Block scheduling should be a permanent change

Gnally Boukar, Copy Editor

Remember back in the old days when we had 7 class periods a day, 47 minute long classes, and 5 minute passing periods? Students ran around the school like chickens with their heads cut off. We worried about seven assignments, plus work, plus sports, plus extracurriculars, every day. 

It seems like so long ago, but in a matter of five months our whole academic setup changed, arguably for the better. 

Before the 2020-21 school year students had up to seven assignments every day. With the modified scheduling, students’ workload is decreased and there’s additional time to get assignments done. There is less stress on students to worry about several assignments every night. While some teachers assign two assignments depending on how many lessons they cover in the extended periods, this helps students review content on days where they might not have that class. 

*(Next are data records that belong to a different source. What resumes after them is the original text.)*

Definition zero_GetIndexerStatusResponse : pb_GetIndexerStatusResponse := mk_GetIndexerStatusResponse 0 0 0 false 0.
Definition GetIndexerStatusResponse_Reset : message pb_GetIndexerStatusResponse → message pb_GetIndexerStatusResponse := Reset_with zero_GetIndexerStatusResponse 8.
Definition GetIndexerStatusResponse_ProtoReflect : ptr (message pb_GetIndexerStatusResponse) → reflection pb_GetIndexerStatusResponse * ptr (message pb_GetIndexerStatusResponse) := ProtoReflect_with 8.
Definition GetIndexerStatusResponse_Descriptor : list Z := [8].
Definition GetIndexerStatusResponse_fields : list struct_field :=
  [mkStructField "LastProcessedBlock" "uint64" "varint,1,opt,name=last_processed_block,json=lastProcessedBlock,proto3";
   mkStructField "ChainHeadBlock" "uint64" "varint,2,opt,name=chain_head_block,json=chainHeadBlock,proto3";
   mkStructField "IndexLag" "uint64" "varint,3,opt,name=index_lag,json=indexLag,proto3";
   mkStructField "Healthy" "bool" "varint,4,opt,name=healthy,proto3";
   mkStructField "TotalCertificates" "uint64" "varint,5,opt,name=total_certificates,json=totalCertificates,proto3"].
#[export] Instance GetIndexerStatusResponse_message : ProtoMessage pb_GetIndexerStatusResponse := {|
  Message_Reset := GetIndexerStatusResponse_Reset; Message_ProtoReflect := GetIndexerStatusResponse_ProtoReflect; Message_Descriptor := GetIndexerStatusResponse_Descriptor;
  Message_fields := GetIndexerStatusResponse_fields; Message_zero := zero_GetIndexerStatusResponse
|}.

Definition zero_GetIssuanceTrendRequest : pb_GetIssuanceTrendRequest := mk_GetIssuanceTrendRequest TREND_BUCKET_UNSPECIFIED "".
Definition GetIssuanceTrendRequest_Reset : message pb_GetIssuanceTrendRequest → message pb_GetIssuanceTrendRequest := Reset_with zero_GetIssuanceTrendRequest 9.
Definition GetIssuanceTrendRequest_ProtoReflect : ptr (message pb_GetIssuanceTrendRequest) → reflection pb_GetIssuanceTrendRequest * ptr (message pb_GetIssuanceTrendRequest) := ProtoReflect_with 9.
Definition GetIssuanceTrendRequest_Descriptor : list Z := [9].
Definition GetIssuanceTrendRequest_fields : list struct_field :=
  [mkStructField "Bucket" "TrendBucket" "varint,1,opt,name=bucket,proto3,enum=skillpass.cert.v1.TrendBucket";
   mkStructField "RangePreset" "string" "bytes,2,opt,name=range_preset,json=rangePreset,proto3"].
#[export] Instance GetIssuanceTrendRequest_message : ProtoMessage pb_GetIssuanceTrendRequest := {|
  Message_Reset := GetIssuanceTrendRequest_Reset; Message_ProtoReflect := GetIssuanceTrendRequest_ProtoReflect; Message_Descriptor := GetIssuanceTrendRequest_Descriptor;
  Message_fields := GetIssuanceTrendRequest_fields; Message_zero := zero_GetIssuanceTrendRequest
|}.

Definition zero_TrendPoint : pb_TrendPoint := mk_TrendPoint None 0.
Definition TrendPoint_Reset : message pb_TrendPoint → message pb_TrendPoint := Reset_with zero_TrendPoint 10.
Definition TrendPoint_ProtoReflect : ptr (message pb_TrendPoint) → reflection pb_TrendPoint * ptr (message pb_TrendPoint) := ProtoReflect_with 10.
Definition TrendPoint_Descriptor : list Z := [10].
Definition TrendPoint_fields : list struct_field :=
  [mkStructField "BucketStart" "*timestamppb.Timestamp" "bytes,1,opt,name=bucket_start,json=bucketStart,proto3";
   mkStructField "Count" "uint64" "varint,2,opt,name=count,proto3"].
#[export] Instance TrendPoint_message : ProtoMessage pb_TrendPoint := {|
  Message_Reset := TrendPoint_Reset; Message_ProtoReflect := TrendPoint_ProtoReflect; Message_Descriptor := TrendPoint_Descriptor;
  Message_fields := TrendPoint_fields; Message_zero := zero_TrendPoint
|}.

Definition zero_GetIssuanceTrendResponse : pb_GetIssuanceTrendResponse := mk_GetIssuanceTrendResponse [].
Definition GetIssuanceTrendResponse_Reset : message pb_GetIssuanceTrendResponse → message pb_GetIssuanceTrendResponse := Reset_with zero_GetIssuanceTrendResponse 11.
Definition GetIssuanceTrendResponse_ProtoReflect : ptr (message pb_GetIssuanceTrendResponse) → reflection pb_GetIssuanceTrendResponse * ptr (message pb_GetIssuanceTrendResponse) := ProtoReflect_with 11.
Definition GetIssuanceTrendResponse_Descriptor : list Z := [11].
Definition GetIssuanceTrendResponse_fields : list struct_field :=
  [mkStructField "Points" "[]*TrendPoint" "bytes,1,rep,name=points,proto3"].
#[export] Instance GetIssuanceTrendResponse_message : ProtoMessage pb_GetIssuanceTrendResponse := {|
  Message_Reset := GetIssuanceTrendResponse_Reset; Message_ProtoReflect := GetIssuanceTrendResponse_ProtoReflect; Message_Descriptor := GetIssuanceTrendResponse_Descriptor;
  Message_fields := GetIssuanceTrendResponse_fields; Message_zero := zero_GetIssuanceTrendResponse
|}.

(** ** The enum *)

Definition TrendBucket_name : list (Z * string) :=
  [(0, "TREND_BUCKET_UNSPECIFIED"); (1, "TREND_BUCKET_DAY"); (2, "TREND_BUCKET_WEEK"); (3, "TREND_BUCKET_MONTH")].
Definition TrendBucket_value : list (string * Z) :=
  [("TREND_BUCKET_UNSPECIFIED", 0); ("TREND_BUCKET_DAY", 1); ("TREND_BUCKET_WEEK", 2); ("TREND_BUCKET_MONTH", 3)].
Definition TrendBucket_EnumDescriptor : list Z := [0].
Definition TrendBucket_Type : nat := 0.    (* the index into the enum infos *)
Definition TrendBucket_Number (x : Z) : Z := x.
Definition TrendBucket_Enum (x : Z) : ptr Z := Some x.

(** ** What the runtime relies on *)

(** The name of a type without its leading dot, and within this package. *)
Definition full_name (type_name : string) : string := str_drop 1 type_name.
Definition this_package : string := "skillpass.cert.v1".
Definition in_package (name : string) : string := this_package +:+ "." +:+ name.
Definition local_name (type_name : string) : string := str_drop (String.length (in_package "")) (full_name type_name).

(** [FieldDescriptorProto.Type] and [Label] *)
Definition TYPE_UINT64 : Z := 4.
Definition TYPE_INT32 : Z := 5.
Definition TYPE_BOOL : Z := 8.
Definition TYPE_STRING : Z := 9.
Definition TYPE_MESSAGE : Z := 11.
Definition TYPE_ENUM : Z := 14.
Definition LABEL_REPEATED : Z := 3.

Definition refers (f : FieldDescriptor) : bool := (fd_type f =? TYPE_MESSAGE) || (fd_type f =? TYPE_ENUM).

(** The names in Go: [token_id] is [TokenId]. *)
Fixpoint camel (up : bool) (s : string) : string :=
  match s with
  | EmptyString => ""
  | String c s =>
    if byte_of c =? 95 then camel true s
    else String (if up && between 97 122 (byte_of c) then chr (byte_of c - 32) else c) (camel false s)
  end.

Definition go_type_of (f : FieldDescriptor) : string :=
  let one :=
    if fd_type f =? TYPE_UINT64 then "uint64" else if fd_type f =? TYPE_INT32 then "int32"
    else if fd_type f =? TYPE_BOOL then "bool" else if fd_type f =? TYPE_STRING then "string"
    else if fd_type f =? TYPE_ENUM then local_name (fd_type_name f)
    else if bool_decide (fd_type_name f = ".google.protobuf.Timestamp") then "*timestamppb.Timestamp"
    else "*" +:+ local_name (fd_type_name f) in
  if fd_label f =? LABEL_REPEATED then "[]" +:+ one else one.

(** The tag by which the runtime finds the field. *)
Definition tag_of (f : FieldDescriptor) : string :=
  (if (fd_type f =? TYPE_STRING) || (fd_type f =? TYPE_MESSAGE) then "bytes" else "varint") +:+
  "," +:+ fmt_d (fd_number f) +:+ (if fd_label f =? LABEL_REPEATED then ",rep" else ",opt") +:+
  ",name=" +:+ fd_name f +:+
  (if bool_decide (fd_json_name f = fd_name f) then "" else ",json=" +:+ fd_json_name f) +:+ ",proto3" +:+
  (if fd_type f =? TYPE_ENUM then ",enum=" +:+ full_name (fd_type_name f) else "").

Definition struct_of (m : MessageDescriptor) : list struct_field :=
  map (λ f, mkStructField (camel true (fd_name f)) (go_type_of f) (tag_of f)) (md_fields m).

(** The documented order of the tables: the Go types of the enums and the
    messages of the file come first; the dependencies are the types of
    fields, nothing for extensions, the inputs and the outputs of methods,
    and the starts of these five lists stand at the end, last first. *)
Definition type_name (t : go_type) : string := match t with GoEnum n | GoMessage n => n end.

Definition declarations (fd : FileDescriptor) : list go_type :=
  map (λ e, GoEnum (in_package (ed_name e))) (fl_enums fd) ++ map (λ m, GoMessage (in_package (md_name m))) (fl_messages fd).

Definition methods (fd : FileDescriptor) : list MethodDescriptor := fl_services fd ≫= sd_methods.

Definition dependencies (fd : FileDescriptor) : list (list string) :=
  [map (λ f, full_name (fd_type_name f)) (List.filter refers (fl_messages fd ≫= md_fields)); []; [];
   map (λ m, full_name (me_input m)) (methods fd); map (λ m, full_name (me_output m)) (methods fd)].

Definition slice {A} (l : list A) (from to_ : Z) : list A := take (Z.to_nat (to_ - from)) (drop (Z.to_nat from) l).

Definition sublists (deps : list Z) : list (list Z) :=
  let n := (length deps - 5)%nat in
  let starts := rev (drop n deps) in
  zip_with (slice (take n deps)) starts (tail starts ++ [Z.of_nat n]).

Definition resolve (types : list go_type) (i : Z) : option string := type_name <$> types !! Z.to_nat i.

Record builder_fits (tb : TypeBuilder) (fd : FileDescriptor) : Prop := {
  bf_read : read_file (tb_RawDescriptor tb) = Some fd;
  bf_package : fl_package fd = this_package ∧ fl_syntax fd = "proto3";
  bf_counts : (tb_NumEnums tb, tb_NumMessages tb, tb_NumExtensions tb, tb_NumServices tb) =
    (Z.of_nat (length (fl_enums fd)), Z.of_nat (length (fl_messages fd)), 0, Z.of_nat (length (fl_services fd)));
  bf_infos : (tb_EnumInfos tb, tb_MessageInfos tb) = (length (fl_enums fd), length (fl_messages fd));
  bf_declared : take (length (declarations fd)) (tb_GoTypes tb) = declarations fd;
  bf_unique : NoDup (tb_GoTypes tb);
  bf_resolved : map (mapM (resolve (tb_GoTypes tb))) (sublists (tb_DependencyIndexes tb)) = map Some (dependencies fd)
}.

(** The info of a message is that of its type, or not stored yet. *)
Definition info_ok {A} (i : nat) (x : message A) : Prop := ms_info x = None ∨ ms_info x = Some i.

Record message_fits (A : Type) `{ProtoMessage A} (fd : FileDescriptor) (name : string) (i : nat) : Prop := {
  mf_declared : ∃ m, fl_messages fd !! i = Some m ∧ md_name m = name ∧ Message_fields = struct_of m;
  mf_path : Message_Descriptor = [Z.of_nat i];
  mf_reset x : Message_Reset x = mkMessage (Some i) "" Message_zero;
  mf_reflect x : info_ok i x →
    Message_ProtoReflect (Some x) = (StateOf (StoreMessageInfo i x), Some (StoreMessageInfo i x));
  mf_reflect_nil : Message_ProtoReflect None = (MessageOf i, None)
}.
(* ===== verification/GatewayCorrect.v ===== *)
(** * The gateway: parameters, routing, responses

    What the REST layer accepts, which handler a request reaches, and that
    every request is answered and logged. *)
From Stdlib Require Import Ascii.
From S2P Require Import Prelude GoStrings GoTime GoJSON Domain Strconv Http Proto Server Gateway.
From S2P Require Import Ports Postgres Repository.

Local Open Scope Z_scope.

(** ** Parameters *)

Lemma digit_runes s : forallb (λ rb : Z * string, negb ((rb.1 <? 48) || (57 <? rb.1))) (runes s) = str_forallb is_digit s.
Proof.
  etrans; [|apply (forallb_runes (between 48 57))].
  - induction (runes s) as [|rb l IH]; [done|]. cbn [forallb]. rewrite IH. f_equal. unfold between. lia.
  - intros r Hr. unfold between. lia.
Qed.

Lemma isValidTokenID_true s : isValidTokenID s = true ↔
  s ≠ "" ∧ len s <= 78 ∧ str_forallb is_digit s = true.
Proof.
  unfold isValidTokenID, maxTokenIDDigits. rewrite digit_runes. case_bool_decide as Hs; simpl; [by split; [|intros [? _]]|].
  destruct (78 <? len s) eqn:Hl; simpl; split; intros; destruct_and?; split_and?; done || lia.
Qed.

(** A token id in a path is accepted exactly when it is a non-empty string
    of at most 78 decimal digits - more than [domain.ValidateTokenID] asks,
    by the length bound alone - and the bound excludes no token: the decimal
    text of every [uint256] is accepted. *)
Theorem isValidTokenID_spec :
  (∀ s, isValidTokenID s = true ↔ ValidateTokenID s = Ok tt ∧ len s <= 78) ∧
  (∀ n, 0 <= n < 2 ^ 256 → isValidTokenID (fmt_d n) = true).
Proof.
  split.
  - intros s. rewrite isValidTokenID_true, ValidateTokenID_ok. tauto.
  - intros n Hn. rewrite isValidTokenID_true. destruct (fmt_d_nonneg n ltac:(lia)) as [[? ?]%canonical_digits _].
    split_and!; [done| |done]. apply (Nat2Z.inj_le _ 78), fmt_d_length; [|lia]. split; [lia|].
    eapply Z.lt_trans; [apply Hn|]. vm_compute. done.
Qed.

(** Reading the text of a positive number. *)
Lemma Atoi_fmt_d n : 0 <= n < 2 ^ 63 → Atoi (fmt_d n) = (n, None).
Proof.
  intros Hn. unfold Atoi, ParseInt. destruct (fmt_d_nonneg n ltac:(lia)) as [[Hd Hne]%canonical_digits _].
  pose proof (ParseUint_fmt_d n ltac:(int_lia)) as Hp. destruct (fmt_d n) as [|c s] eqn:Hs; [done|].
  cbn [str_forallb] in Hd. apply andb_true_iff in Hd as [Hc _]. unfold is_digit in Hc. rewrite between_true in Hc.
  rewrite (proj2 (Z.eqb_neq _ 45)), (proj2 (Z.eqb_neq _ 43)) by lia. rewrite Hp. cbn [negb andb].
  by rewrite (proj2 (Z.leb_gt _ _)) by lia.
Qed.

(** The page size that reaches the indexer is between 1 and 200 whatever
    the query says - empty, signed, not a number, out of the range of an
    [int] -; a size in that range is passed on unchanged and a larger one is
    capped.  The repository caps it again, at 100. *)
Theorem parsePageSize_spec :
  (∀ raw, 1 <= parsePageSize raw <= 200) ∧
  (∀ n, 1 <= n < 2 ^ 63 → parsePageSize (fmt_d n) = Z.min n 200) ∧
  (∀ raw, resolveLimit (parsePageSize raw) = Z.min (parsePageSize raw) 100).
Proof.
  assert (Hrange : ∀ raw, 1 <= parsePageSize raw <= 200).
  { intros raw. unfold parsePageSize, defaultPageSize, maxPageSize. case_bool_decide; [lia|].
    destruct (Atoi raw) as [n err]. destruct (bool_decide _ || (n <=? 0)) eqn:E; [lia|].
    apply orb_false_iff in E as [_ E]. destruct (200 <? n) eqn:E2; [lia|]. rewrite i32_id by int_lia. lia. }
  split_and!; [done| |].
  - intros n Hn. unfold parsePageSize, defaultPageSize, maxPageSize. rewrite Atoi_fmt_d by lia.
    rewrite bool_decide_eq_false_2 by (apply canonical_digits; apply fmt_d_nonneg; lia). cbn [negb].
    rewrite bool_decide_eq_false_2 by (by intros []). simpl. rewrite (proj2 (Z.leb_gt _ _)) by lia.
    destruct (200 <? n) eqn:E2; [lia|]. rewrite i32_id by int_lia. lia.
  - intros raw. specialize (Hrange raw). unfold resolveLimit, defaultLimit, maxLimit.
    rewrite (proj2 (Z.leb_gt _ _)) by lia. destruct (100 <? _) eqn:E; lia.
Qed.

(** ** Routing *)

(** The handler a path belongs to. *)
Definition route_of (path : list string) : option route :=
  match path with
  | [a] => if bool_decide (a = "healthz") then Some RHealthz
           else if bool_decide (a = "readyz") then Some RReadyz
           else if bool_decide (a = "certificates") then Some RList else None
  | [a; b] => if bool_decide (a = "certificates") then
                if bool_decide (b = "stream") then Some RStream
                else if bool_decide (b = "") then None else Some (RCertificate b)
              else if bool_decide (a = "stats") && bool_decide (b = "trend") then Some RTrend else None
  | [a; b; c] => if bool_decide (a = "certificates") && bool_decide (c = "metadata") && negb (bool_decide (b = ""))
                 then Some (RMetadata b) else None
  | _ => None
  end.

Lemma decide_sym (s t : string) : bool_decide (s = t) = bool_decide (t = s).
Proof. apply bool_decide_ext. by split. Qed.

Lemma best_match_skip {H} p (h : H) table path : path_match p path = false →
  best_match ((p, h) :: table) path = best_match table path.
Proof. intros Hp. simpl. by rewrite Hp. Qed.

Lemma best_match_take {H} p (h : H) table path : path_match p path = true →
  best_match ((p, h) :: table) path =
  match best_match table path with
  | Some (q, h') => if more_specific q p then Some (q, h') else Some (p, h)
  | None => Some (p, h)
  end.
Proof. intros Hp. simpl. by rewrite Hp. Qed.

(** Whether a pattern matches, with the segments compared before. *)
Ltac pattern_decided :=
  cbn -[bool_decide];
  repeat match goal with
  | |- context [bool_decide (?x = ?y)] =>
    first [rewrite (bool_decide_eq_true_2 (x = y)) by reflexivity
          |rewrite (bool_decide_eq_false_2 (x = y)) by (discriminate || assumption || (apply not_eq_sym; assumption))]
  end; rewrite ?andb_false_r; reflexivity.
Ltac match_patterns :=
  unfold routes;
  repeat first [rewrite best_match_skip by pattern_decided|rewrite best_match_take by pattern_decided];
  pattern_decided.

(** Compares a segment with the literals of the patterns. *)
Ltac known_segment a :=
  destruct (decide (a = "certificates")) as [->|]; [|destruct (decide (a = "healthz")) as [->|];
    [|destruct (decide (a = "readyz")) as [->|]; [|destruct (decide (a = "stats")) as [->|]]]].
Ltac known_second b :=
  destruct (decide (b = "stream")) as [->|]; [|destruct (decide (b = "trend")) as [->|];
    [|destruct (decide (b = "")) as [->|]]].

Lemma mux_route req :
  mux req = match route_of (rq_Path req) with
            | Some r => if is_get (rq_Method req) then Serve r else MethodNotAllowed
            | None => NotFound
            end.
Proof.
  unfold mux. destruct (rq_Path req) as [|a [|b [|c [|d path]]]]; [done|..]; unfold route_of; generalize (is_get (rq_Method req)).
  - intros g. known_segment a; match_patterns.
  - intros g. known_segment a; known_second b; match_patterns.
  - intros g. destruct (decide (c = "metadata")) as [->|]; known_segment a; known_second b; match_patterns.
  - intros g. match_patterns.
Qed.

(** Routing is a function of the path alone: [/certificates/stream] is
    the event stream and never a token id, any other non-empty segment after
    [/certificates] is a token id, [/metadata] takes any - also [stream] -,
    every other path is not found; methods other than GET and HEAD are
    refused on known paths. *)
Theorem mux_spec req :
  mux req = match route_of (rq_Path req) with
            | Some r => if is_get (rq_Method req) then Serve r else MethodNotAllowed
            | None => NotFound
            end.
Proof. apply mux_route. Qed.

Additionally teachers have more time to cover content on a deeper level. There’s more class time to get help with assignments or ask questions which help students understand the material. With the extended class periods there is more time allotted to work on summatives. Gone are the days we worried about running out of time on our English essays or not finishing the problems on the back in math. Additionally classes with timed content that took up a whole class period now have time to review new material afterward. For example in AP English after our 45 minute timed essay we had time to discuss a new topic before the class ends. 

Another benefit to 100 minute periods is break time. Sitting for 47 minutes as they plow material into our brains for the next test is unbearable. In a 47 minute class period there is barely enough time to cover mandatory content let alone brain breaks. Offering students a brain break or a mask break allows us to step away from the vigorous learning to absorb and unwind before we return to class. 

Because of the fusion of 2nd period and advisory/ 7th and GPS, the purpose of advisory is actually fulfilled. Students have time to bond with a teacher or trusted advisor that they already know and feel more comfortable around because of their alternating interactions. In “regular” periods there is still more time to bond with teachers one on one. 

The only good thing about attending in-person school during COVID is block scheduling; hopefully it’s here to stay.